What you have to do: Every line of the entries that holds the word "cbWait" is to be copied.

----

(** C5 (amended): in a run of the callback whose ack lookup found
    nothing, a nack found for the flow's id is handled as follows.  In
    [authenticate] it rejects the promise exactly when its [data] decrypts,
    under the session key, to that id; otherwise the nack is gone from the
    store, the promise is not settled by it and, the deadline not being
    reached, the flow goes on polling.  In [broadcast] and [challenge] it
    rejects the promise and stops the polling, whatever decryption would
    say. *)
Theorem nack_verified_only_by_authenticate f auth_key cbWait now s u n req_err rs :
  Flow.uuid s = Some u -> u <> "" ->
  Flow.promise s = None ->
  terminal_lookups f now (Some u) (Flow.store s) = (None, Some n, req_err, rs) ->
  let s' := tick decrypt json_parse f auth_key cbWait now s in
  match f with
  | Authenticate =>
      (decrypt (Msg.data n) auth_key = Some u ->
       Flow.promise s' = Some (Rejected n))
      /\ (decrypt (Msg.data n) auth_key <> Some u ->
          Flow.promise s' <> Some (Rejected n)
          /\ ~ In n (Flow.store s')
          /\ (deadline_passed now (Flow.expire s) = false ->
              Flow.promise s' = None /\ Flow.waiting s' = Flow.waiting s))
  | Broadcast | Challenge =>
      Flow.promise s' = Some (Rejected n) /\ Flow.waiting s' = false
  end.
Proof.
  intros U Hu Hp Hl s'.
  assert (T : truthy_str (Flow.uuid s) = true).
  { rewrite U. simpl. destruct (String.eqb_spec u ""); [contradiction|reflexivity]. }
  assert (Hgone : ~ In n rs).
  { apply (terminal_lookups_consumed _ _ _ _ _ _ _ _ n Hu Hl). right. now left. }
  rewrite <- U in Hl. subst s'.
  destruct f; enter_confirmed T Hl.
  - split.
    + intros Hd. rewrite Hd, U. cbn [loose_eq]. rewrite String.eqb_refl.
      apply check_expired_settled, settle_pending. exact Hp.
    + intros Hd. destruct (decrypt (Msg.data n) auth_key) as [text|] eqn:D.
      * rewrite U. cbn [loose_eq].
        destruct (String.eqb_spec u text) as [->|Hne]; [congruence|].
        destruct (check_expired_keeps now (with_store rs s)) as (Hst & _).
        rewrite check_expired_pending by exact Hp.
        change (Flow.expire (with_store rs s)) with (Flow.expire s).
        split; [|split].
        -- destruct (deadline_passed now (Flow.expire s)); discriminate.
        -- rewrite Hst. exact Hgone.
        -- intros He. rewrite He, check_expired_early by exact He. now split.
      * split; [|split].
        -- simpl. rewrite Hp. discriminate.
        -- exact Hgone.
        -- intros _. split; [exact Hp | reflexivity].
  - split.
    + apply check_expired_settled, settle_pending. exact Hp.
    + unfold check_expired, settle, clearInterval, with_store. simpl.
      rewrite Hp. simpl.
      destruct (deadline_passed now (Flow.expire s)); reflexivity.
  - split.
    + apply check_expired_settled, settle_pending. exact Hp.
    + unfold check_expired, settle, clearInterval, with_store. simpl.
      rewrite Hp. simpl.
      destruct (deadline_passed now (Flow.expire s)); reflexivity.
Qed.


End Callbacks.

(** ** The entry points: results *)

Section EntryPoints.

Variable encrypt : value -> value -> string.
Variable stringify : value -> string.

(** C2 (the code at the input the claim is about): with a valid credential
    and a valid app descriptor but no challenge descriptor, the assert on
    [challenge_data.key_type] fails: nothing is sent, no polling starts and
    the promise handed to the caller is left pending. *)
Theorem authenticate_requires_challenge_data g secret connected now fresh a app_data :
  truthy (Auth.username a) = true -> is_string (Auth.username a) = true ->
  truthy app_data = true ->
  truthy (prop app_data "name") = true -> is_string (prop app_data "name") = true ->
  let call := authenticate encrypt stringify g secret connected now fresh
                           (Some a) app_data Undefined in
  call = Stalled "missing or invalid challenge_data.key_type"
  /\ sent call = [] /\ promise_of call = None.
Proof.
  intros H1 H2 H3 H4 H5 call. subst call.
  unfold authenticate, authenticate_setup.
  rewrite H1, H2, H3, H4, H5. simpl. repeat split.
Qed.

(** C7 (the code at the input the claim is about): [broadcast] with an
    empty array of operations sends nothing; an assert fails inside the
    [async] executor, so no polling starts and the promise handed to the
    caller is never rejected: it stays pending. *)
Theorem broadcast_empty_ops_stalls g connected now auth key_type :
  let call := broadcast encrypt stringify g connected now auth key_type (Arr []) in
  (sent call = [] /\ promise_of call = None /\ exists text, call = Stalled text)
  /\ broadcast encrypt stringify g connected now (Some alice) key_type (Arr [])
     = Stalled "missing or invalid ops".
Proof.
  intros call. split; [|reflexivity].
  subst call. unfold broadcast, broadcast_setup.
  destruct auth as [a|]; [|simpl; eauto].
  unfold credential_checks, assert, and_then.
  destruct (truthy (Auth.username a) && is_string (Auth.username a));
    [|simpl; eauto].
  destruct (truthy (Auth.token a) && is_string (Auth.token a)); [|simpl; eauto].
  destruct (truthy (Auth.key a) && is_string (Auth.key a)); simpl; eauto.
Qed.


End EntryPoints.

(** ** Closed instances *)

(** C1, as stated, fails: in each of the three flows the deadline 500 has
    passed at time 1000 and an ack for the flow's id is in the store; the run
    of the callback settles the promise with the ack, not with the expiry
    error. *)
Lemma late_ack_beats_expiry :
  deadline_passed 1000 (Flow.expire (overdue [dup_ack])) = true
  /\ Flow.promise (tick toy_decrypt toy_parse Broadcast (Str "k") false 1000
                        (overdue [dup_ack]))
     = Some (Resolved dup_ack)
  /\ Flow.promise (tick toy_decrypt toy_parse Authenticate (Str "k") false 1000
                        (overdue [auth_ack_abc]))
     = Some (Resolved (Msg.set_data (Obj [("token", Str "T1")]) auth_ack_abc))
  /\ Flow.promise (tick toy_decrypt toy_parse Challenge (Str "k") false 1000
                        (overdue [challenge_ack_abc]))
     = Some (Resolved (Msg.set_data (Obj [("token", Str "sig")]) challenge_ack_abc)).
Proof. repeat split. Qed.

----

Answer to the problem:
Theorem nack_verified_only_by_authenticate f auth_key cbWait now s u n req_err rs :
  let s' := tick decrypt json_parse f auth_key cbWait now s in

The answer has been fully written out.